FDA staff look favourably on Acambis smallpox vaccine

by | 16th May 2007 | News

Shares in UK biotechnology firm Acambis have risen after a review ahead of an advisory meeting in the USA made positive noises about the efficacy of the firm’s new smallpox vaccine.

Shares in UK biotechnology firm Acambis have risen after a review ahead of an advisory meeting in the USA made positive noises about the efficacy of the firm’s new smallpox vaccine.

Staff at the US Food and Drug Administration, speaking ahead of an advisory meeting at the agency on Thursday, said that data from studies of the company’s ACAM2000 vaccine showed it is non-inferior to Wyeth’s now-discontinued smallpox vaccine Dryvax, from which it is derived, while efficacy was demonstrated in two Phase III clinical trials in that it generated major cutaneous reaction and serum neutralising antibody.

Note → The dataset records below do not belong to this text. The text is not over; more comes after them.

(** C11: the iterator reads what a header says. A header with one bitmap that
    holds fields in the order of their bits, each aligned and of its size, is
    accepted, and the loop of a caller sees exactly these fields with their
    bytes, in order, and then -ENOENT, whatever follows the header; and the two
    headers that the sender writes are such headers: the rate and the flags of
    the transmission, or these flags and the MCS field. *)
Theorem radiotap_roundtrip (pad : byte) (fs : list rfield) (rest : list byte) :
  fields_ok 0 fs ->
  (let mem := radiotap_header pad fs ++ rest in
   defined_fields mem /\ exists it, iterator_init mem (Z.of_nat (length mem)) None = Some (0, Some it) /\
     walk (next_fuel mem) mem it = Some (map shown fs, - ENOENT)) /\
  forall s rate, fields_ok 0 (sender_fields s rate) /\ rt_header s pad rate = radiotap_header pad (sender_fields s rate).
Proof.
  intros H. split; [split|].
  - by apply header_fields_defined.
  - destruct (header_init pad fs rest H None) as (it & E & Hit). exists it. split; [done|].
    apply header_walk; [done|done|]. unfold next_fuel. lia.
  - intros s rate. unfold sender_fields, rt_header. destruct (m_mcs s); (split; [|reflexivity]); cbn.
    + split; [lia|]. split; [by eexists|]. split; [lia|]. split; [by eexists|done].
    + split; [lia|]. split; [by eexists|]. split; [lia|]. split; [by eexists|done].
Qed.

(** A received header: flags, rate, channel, signal and antenna. *)
Definition demo_fields : list rfield :=
  [(IEEE80211_RADIOTAP_FLAGS, [x10]); (IEEE80211_RADIOTAP_RATE, [x02]);
   (IEEE80211_RADIOTAP_CHANNEL, [x6c; x09; xa0; x00]); (IEEE80211_RADIOTAP_DBM_ANTSIGNAL, [xd8]);
   (IEEE80211_RADIOTAP_ANTENNA, [x01]); (IEEE80211_RADIOTAP_RX_FLAGS, [x00; x00])].

Lemma demo_fields_ok : fields_ok 0 demo_fields.
Proof. cbn. repeat (split; [lia|]; split; [by eexists|]). done. Qed.

Lemma radiotap_roundtrip_witness :
  fields_ok 0 demo_fields /\
  exists it, iterator_init (radiotap_header x00 demo_fields ++ [xaa]) 19 None = Some (0, Some it) /\
    walk (next_fuel (radiotap_header x00 demo_fields ++ [xaa])) (radiotap_header x00 demo_fields ++ [xaa]) it =
      Some ([(1, [x10]); (2, [x02]); (3, [x6c; x09; xa0; x00]); (5, [xd8]); (11, [x01]); (14, [x00; x00])], - ENOENT).
Proof.
  split; [exact demo_fields_ok|].
  destruct (radiotap_roundtrip x00 demo_fields [xaa] demo_fields_ok) as [[_ (it & E & W)] _]. by exists it.
Defined.

(** C10: the frame of a sender, as a card captures it with a radiotap header of
    its own in front and a checksum behind, is received as the message that was
    sent, with its port and kind of link and with what the header says: the
    rate, the channel, the flags and the quality of the lock, and one signal
    strength, whatever antenna the header names, because the antenna comes after
    the signal. The latency is taken from the clock byte of a data frame. *)
Theorem captured_frame (s : RawSendSocket) (now cur_time rate port : Z) (pad pad2 : byte) (kernel : list byte -> bool)
    (msg crc : list byte) (fs : list rfield) (type : LinkType) (m0 : monitor_message) :
  socket_ok s -> Z.of_nat (length msg + length (ieee_header type)) <= m_mtu s -> length crc = 4%nat -> fields_ok 0 fs ->
  let body := sent_header s type port now ++ msg in
  let mem := radiotap_header pad fs ++ body ++ crc in
  exists s' frame m',
    send s now pad2 kernel msg port type rate = Some (kernel frame, Some frame, s') /\
    drop (length (rt_header s pad2 rate)) frame = body /\
    receive mem (Z.of_nat (length mem)) cur_time m0 = Some (true, m') /\
    msg_data m' = msg /\ msg_port m' = Z.land port 15 /\ msg_link_type m' = received_link type /\
    heard fs m0 m' /\ msg_recv_time m' = cur_time /\
    msg_latency_ms m' = frame_latency type now (msg_latency_ms m0) cur_time.
Proof.
  intros Hs Hfit Hcrc Hok body mem. destruct (send_spec s now pad2 kernel msg port type rate Hs) as (s' & E & _).
  rewrite (proj2 (Z.ltb_ge _ _)) in E by done.
  destruct (receive_header s now cur_time port pad msg crc fs type m0 Hs Hfit Hcrc Hok) as (m' & Er & Hd & Hp & Hl & Hh & Ht & Hla).
  exists s', (rt_header s pad2 rate ++ body), m'. split; [exact E|]. split; [apply drop_app_length|].
  unfold mem, body. rewrite <-app_assoc. by split_and!.
Qed.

The USA has already stockpiled 192.5 million doses of the vaccine, according to its manufacturer, and Acambis anticipates that the vaccine, if approved by the FDA, will be used on deployed military personnel and others at risk of smallpox if there is an outbreak.

The USA ended routine childhood vaccination against smallpox in 1971, but after the terrorist attacks of September 11, 2001, the Bush administration ordered that some military personnel be vaccinated and recommended shots for front-line health care workers. The government since has stockpiled enough smallpox vaccine for everyone in the country.

If approval is forthcoming, this will be a quite a boost for Acambis especially when one remembers how the firm’s stock slumped at the end of last year when the US Department of Health and Human services decided that its tender to provide a weakened version of the vaccine was uncompetitive.